3.2.2. Nonzero Initial Swing Angle Condition
In previous research studies, the effect of the initial swing angle is not considered, i.e., at the beginning of the simulation, the swing angle is set to 0. In practice, a large swing angle should be avoided as much as possible because there is a risk of dangerous accidents.
For comprehensive understanding of initial swing angle effects, we choose the following three nonzero initial swing angle cases for comparison study: Case C-IV: d = 4 m and θ = 0.1 rad Case C-V: d = 2 m and θ = 0.1 rad Case C-VI: d = 0 m and θ = 0.1 rad
The simulation results are shown in Figures 8 and 9. From Figure 8, it can be easily found that, regarding the maximum midspan deflection, Case C-VI has the maximum value (0.0958 m), following Case C-V (0.0954 m), and Case C-IV has the minimum value (0.0949 m). From Figure 9, one can obtain that the larger the axle base, the smaller the vertical displacement of the trolley, too.
To further study the effect of the initial swing angle of the payload on the midspan deflection of the beam, the following two cases were added: Case C-VII: d = 4 m and θ = 0.2 rad Case C-VIII: d = 4 m and θ = 0.3 rad
From Figure 10, one can observe that Case C-I has the minimum value of the maximum midspan deflection of the beam (0.0940 m), following Case C-IV (0.0949 m) and Case VII (0.0977 m), and Case C-VIII has the maximum value (0.1018 m).

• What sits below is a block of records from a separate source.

(** ** When synthesizing the arguments raises *)

Lemma synthesize_properties_error properties e :
  synthesize_properties properties = Err e →
  exn_cls e = AttributeError ∧
  ∃ prop_name prop_def,
    properties !! prop_name = Some prop_def ∧ is_dict prop_def = false.
Proof.
  intros Herr.
  destruct (decide (map_Forall (λ _ v, is_dict v) properties)) as [H | H].
  - destruct (synthesize_properties_lookup properties H) as (a & Ha & _).
    congruence.
  - destruct (synthesize_properties_raises properties H) as (e' & He' & Hcls).
    split; [congruence |].
    apply map_not_Forall in H as (k & v & Hk & Hv); [| apply _].
    exists k, v. split; [done |]. by destruct (is_dict v).
Qed.

Lemma synthesis_raises_schema_class schema e :
  synthesize_schema schema = Err e → exn_cls e = AttributeError.
Proof.
  unfold synthesize_schema.
  destruct (schema !! "properties") as [v |]; [| done].
  destruct v; try by intros [= <-].
  by intros (? & _)%synthesize_properties_error.
Qed.

(** X9: synthesizing arguments from a schema raises exactly when its
    ["properties"] entry is not a mapping, or is a mapping in which some
    property's definition is not a mapping (a boolean schema, a string,
    [null]); what it raises is always an [AttributeError]. *)
Theorem synthesis_raises_iff (schema : gmap string pyval) :
  ((∃ e, synthesize_schema schema = Err e) ↔
   ∃ v, schema !! "properties" = Some v ∧
        (is_dict v = false ∨
         ∃ properties prop_name prop_def,
           v = PyDict properties ∧
           properties !! prop_name = Some prop_def ∧
           is_dict prop_def = false)) ∧
  ∀ e, synthesize_schema schema = Err e → exn_cls e = AttributeError.
Proof.
  split; [unfold synthesize_schema; split |].
  - intros [e He]. destruct (schema !! "properties") as [v |]; [| done].
    exists v. split; [done |].
    destruct v as [| | | | | | properties]; try by left.
    right. apply synthesize_properties_error in He
      as (_ & prop_name & prop_def & ? & ?).
    by exists properties, prop_name, prop_def.
  - intros (v & -> & [Hv | (properties & prop_name & prop_def & -> & Hp
                              & Hd)]).
    + destruct v; first [done | by eexists].
    + destruct (synthesize_properties_raises properties) as (e & He & _);
        [| by exists e].
      intros Hall. apply Hall in Hp. simpl in Hp. by rewrite Hd in Hp.
  - apply synthesis_raises_schema_class.
Qed.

Thus, as the initial swing angle increased, the maximum midspan deflection of the beam increased. As shown in Figure 11, the vertical displacement of the centre of the trolley increased as the initial swing angle increased.
4. Conclusions
A novel moving load model for 2D crane systems of which the trolley has two axles was proposed in this paper. By comparing with existing papers, the proposed model was verified and can be considered as an extended version of comparative models. After the validation, the dynamics of a gantry crane system with a two-axle trolley were studied. On the basis of the forgoing analyses, one can draw the conclusions:(1)There is small amplitude vibration of the beam under the action of the two-axle trolley. Thus, the dynamic responses of the beam subjected to a two-axle trolley is more accurate than that to a single-axle trolley.(2)If the system parameters keep unchanged, the larger the axle base of the trolley, the smaller the maximum midspan deflection. Therefore, with a large total mass of the trolley and payload, increasing the length of trolley’s axle base will decrease the maximum midspan deflection.(3)The greater swing angle coincides with the greater midspan deflection. In order to avoid impact on the flexible beam, the swing angle should be controlled as small as possible.
Data Availability
The data used to support the findings of this study are available from the corresponding author upon request.
Conflicts of Interest
The authors declare that there are no conflicts of interest regarding the publication of this paper.
Acknowledgments
This study was supported by the National Natural Science Foundation of China (No. 51675450), Sichuan Science and Technology Program (No. 2019YFG0300), and Open Research Project of Technology and Equipment of Rail Transit Operation and Maintenance Key Laboratory of Sichuan Province (No. 2019YW001).